13. Counsel for the appellant relied on another decision of this Court in Rajendra Datta Zarekar vs. State of Goa, (2007) 14 SCC 560. The said case also relates to the offence under Section 376. The victim was aged about 6 years and the accused was aged about 20 years. Ultimately, this Court confirmed the conviction and sentence of 10 years as awarded by the High Court. However, the fine amount of Rs. 10,000/- awarded under Section 376(2)(f) being found to be excessive reduced to Rs. 1,000/-. 

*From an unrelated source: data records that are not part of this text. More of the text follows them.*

(* ===== verification/FuncTranslator.v ===== *)
(** * Translating function bodies ([src/src/cranelift/func_translator.rs])

    The body is read declaration by declaration and operator by operator; each
    operator is first translated and then handed to the validator.  Reader and
    validator are wasmparser's: what the reader yields is a list of results, the
    validator a record of operations on its own state. *)
From stdpp Require Import base list gmap option numbers.
From S2P Require Import Prelude Types Trap Module ModuleTypes VMOffsets HeapAccess Clif FuncState WasmOp FuncEnv CodeTranslator CodeTranslatorCtl CodeTranslatorOps.
Local Open Scope Z_scope.

(** [FuncValidator] with its state. *)
Record ValidatorOps (V : Type) : Type := mkValidatorOps {
  define_locals : Z -> wasmparser.ValType -> V -> outcome Error V;
  validate_op : Operator.WasmOperator -> V -> outcome Error V;
  validate_finish : V -> outcome Error V;
  validator_view : V -> FuncValidator }.
Arguments define_locals {V}.
Arguments validate_op {V}.
Arguments validate_finish {V}.
Arguments validator_view {V}.

(** [FunctionBody]: what its reader yields; an [Err] is a malformed item. *)
Record FunctionBody : Type := mkBody {
  body_locals : outcome Error (list (outcome Error (Z * wasmparser.ValType)));
  body_ops : list (outcome Error Operator.WasmOperator) }.

Section Body.
Context {B : Type} `{FunctionBuilder B} `{TrapCodes} (dbg : bool) (env : TranslationEnvironment).
Context {V : Type} (vops : ValidatorOps V).
Abbreviation M := (SM (TState B) Error).

(** One local per wasm parameter, in order; the number of locals. *)
Fixpoint declare_parameters (entry_block : Block) (params : list ir.AbiParam) (i : nat) (next_local : Z) : M Z :=
  match params with
  | [] => mret next_local
  | param_type :: params =>
      next_local ← (if is_wasm_parameter i then
                      _ ← onb (declare_var next_local (ir.value_type param_type));
                      ps ← query (fun b => block_params b entry_block);
                      param_value ← sm_lift (unwrap (ps !! i));
                      _ ← onb (def_var next_local param_value);
                      sm_lift (add 64 next_local 1)
                    else mret next_local);
      declare_parameters entry_block params (S i) next_local
  end.
Definition declare_wasm_parameters (entry_block : Block) : M Z :=
  sig ← query func_signature;
  declare_parameters entry_block (ir.params sig) 0 0.

(** Locals start as zero or null; a non-nullable reference has no initial value. *)
Definition local_init (wasm_type : wasmparser.ValType) : M (ir.Type_ * option Value) :=
  match wasm_type with
  | wasmparser.I32 => v ← op0 ir.Iconst ir.I32 0; mret (ir.I32, Some v)
  | wasmparser.I64 => v ← op0 ir.Iconst ir.I64 0; mret (ir.I64, Some v)
  | wasmparser.F32 => v ← ins1 (Op ir.F32const None [] [0]); mret (ir.F32, Some v)
  | wasmparser.F64 => v ← ins1 (Op ir.F64const None [] [0]); mret (ir.F64, Some v)
  | wasmparser.V128 => v ← ins1 (Op ir.Vconst (Some ir.I8X16) [] (replicate 16 0)); mret (ir.I8X16, Some v)
  | wasmparser.Ref rt =>
      hty ← sm_lift (convert_heap_type_ env (wasmparser.heap_type rt));
      t ← sm_lift (env_reference_type hty);
      init ← (if wasmparser.is_nullable rt then v ← translate_ref_null hty; mret (Some v) else mret None);
      mret (t.1, init)
  end.
Fixpoint declare_count (count : nat) (ty : ir.Type_) (init : option Value) (next_local : Z) : M Z :=
  match count with
  | O => mret next_local
  | S count =>
      _ ← onb (declare_var next_local ty);
      _ ← match init with Some v => onb (def_var next_local v) | None => mret tt end;
      next_local ← sm_lift (add 64 next_local 1);
      declare_count count ty init next_local
  end.
Definition declare_locals (count : Z) (wasm_type : wasmparser.ValType) (next_local : Z) : M Z :=
  t ← local_init wasm_type;
  declare_count (Z.to_nat count) t.1 t.2 next_local.

(** The validator's state is threaded beside the translation. *)
Abbreviation MV := (SM (V * TState B) Error).
Definition translating {A} (m : M A) : MV A := fun s => let r := m s.2 in (r.1, (s.1, r.2)).
Definition validating (f : V -> outcome Error V) : MV unit := fun s =>
  match f s.1 with
  | Ok v => (Ok tt, (v, s.2))
  | Err e => (Err e, s)
  | Panic => (Panic, s)
  end.
Definition view : MV FuncValidator := fun s => (Ok (validator_view vops s.1), s).

Fixpoint local_decls (decls : list (outcome Error (Z * wasmparser.ValType))) (next_local : Z) : MV unit :=
  match decls with
  | [] => mret tt
  | d :: decls =>
      d ← sm_lift d;
      _ ← validating (define_locals vops d.1 d.2);
      next_local ← translating (declare_locals d.1 d.2 next_local);
      local_decls decls next_local
  end.
Definition translate_local_decls (body : FunctionBody) (num_params : Z) : MV unit :=
  decls ← sm_lift (body_locals body);
  local_decls decls num_params.

Fixpoint translate_operators (ops : list (outcome Error Operator.WasmOperator)) : MV unit :=
  match ops with
  | [] => mret tt
  | op :: ops =>
      op ← sm_lift op;
      v ← view;
      _ ← translating (translate_operator dbg env v op);
      _ ← validating (validate_op vops op);
      translate_operators ops
  end.

(** A reachable end of the function returns what is on the stack. *)
Definition emit_return : M unit :=
  r ← get_st reachable;
  u ← query is_unreachable;
  _ ← (if r && negb u then
         args ← get_st stack;
         args ← bitcast_wasm_returns args;
         _ ← upd (set_stack args);
         _ ← insi (Return_ args);
         mret tt
       else mret tt);
  upd (set_stack []).

Definition translate_function_body (body : FunctionBody) : MV unit :=
  n ← translating (get_st (fun s => pm_len (control_stack s)));
  _ ← sm_lift (debug_assert dbg (n =? 1));
  _ ← translate_operators (body_ops body);
  _ ← validating (validate_finish vops);
  translating emit_return.

Definition translate_body (body : FunctionBody) : MV unit :=
  nb ← translating (query dfg_num_blocks);
  _ ← sm_lift (debug_assert dbg (nb =? 0));
  ni ← translating (query dfg_num_insts);
  _ ← sm_lift (debug_assert dbg (ni =? 0));
  entry_block ← translating (onb create_block);
  _ ← translating (onb (append_block_params_for_function_params entry_block));
  _ ← translating (onb (switch_to_block entry_block));
  _ ← translating (onb (seal_block entry_block));
  _ ← translating (onb ensure_inserted_block);
  num_params ← translating (declare_wasm_parameters entry_block);
  exit_block ← translating (onb create_block);
  _ ← translating (onb (append_block_params_for_function_returns exit_block));
  sig ← translating (query func_signature);
  _ ← translating (mod_st (initialize dbg sig exit_block));
  _ ← translate_local_decls body num_params;
  _ ← translate_function_body body;
  translating (onb finalize).
End Body.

14. Considering the fact that the victim, in the case on hand, was aged about 7 years on the date of the incident and the accused was in the age of 18/19 years and also of the fact that the incident occurred nearly 10 years ago, the award of life imprisonment which is maximum prescribed is not warranted and also in view of the mandate of Section 376(2)(f) IPC, we feel that the ends of justice would be met by imposing RI for 10 years. Learned counsel appearing for the appellant informed this Court that the appellant had already served nearly 10 years. 
(emphasis supplied) 
27. In Thongam Tarun Singh vs. State of Manipur: 2019 SCC Online SC 709, it has been held in paras 11 and 12 that :- 
“11. The question falling for consideration is whether there are adequate and special reasons warranting exercise of discretion to reduce the sentence of imprisonment. What is ‘adequate and special reasons’ would depend upon several factors and no strait-jacket formula can be imposed. No catalogue can be prescribed for adequacy of reasons nor instances can be cited regarding special reasons. They differ from case to case. 
12. It is stated that at the time of occurrence, appellant no. 1 was working as a police driver and appellant no. 2 was a singer having good reputation, performing as a singer on the stage and both the appellants were aged about 24-25 years, at the time of the occurrence. It is also stated that both the appellants have no criminal antecedents and they hail from backward area. Learned counsel for the appellants have also produced certificate issued from the Jail Authorities to show that the conduct of the appellants (post conviction) are very good and satisfactory and they have been participating in the sports/garden activities and other programmes of the Jail. Considering the facts and circumstances of the case and that the appellants have no criminal antecedents and also the conduct of the appellants in the Jail (post conviction), the sentence of imprisonment of fifteen years (for the conviction under Section 376 (2)(g) IPC) and sentence of imprisonment of ten years (for the conviction under Section 120B IPC) are reduced to eight years.” 
(emphasis supplied) 
28. Considering that no case is made out against the accused-appellant under Section 3(2)(V) of SC/ST Act, he is languishing in jail since 6.2.2008 (i.e. more than 12 years), further he was about 20 years at the time of occurrence and today he is about 34 years and no other criminal history is reported, we, therefore, modify the sentence under Section 376 IPC to sentence already under gone. 
29. The appeal is partly allowed. The conviction/sentence under Section 376 IPC r/w Section 3(2)(V) of SC/ST Act is altered to conviction under Section 376 IPC only on sentence undergone while acquitting the appellant under Section 3(2)(V) of SC/ST Act. Appellant is in jail. He shall be released forthwith, if not detained in any other case. 
30. A certified copy of this judgment be sent to the trial court for necessary compliance.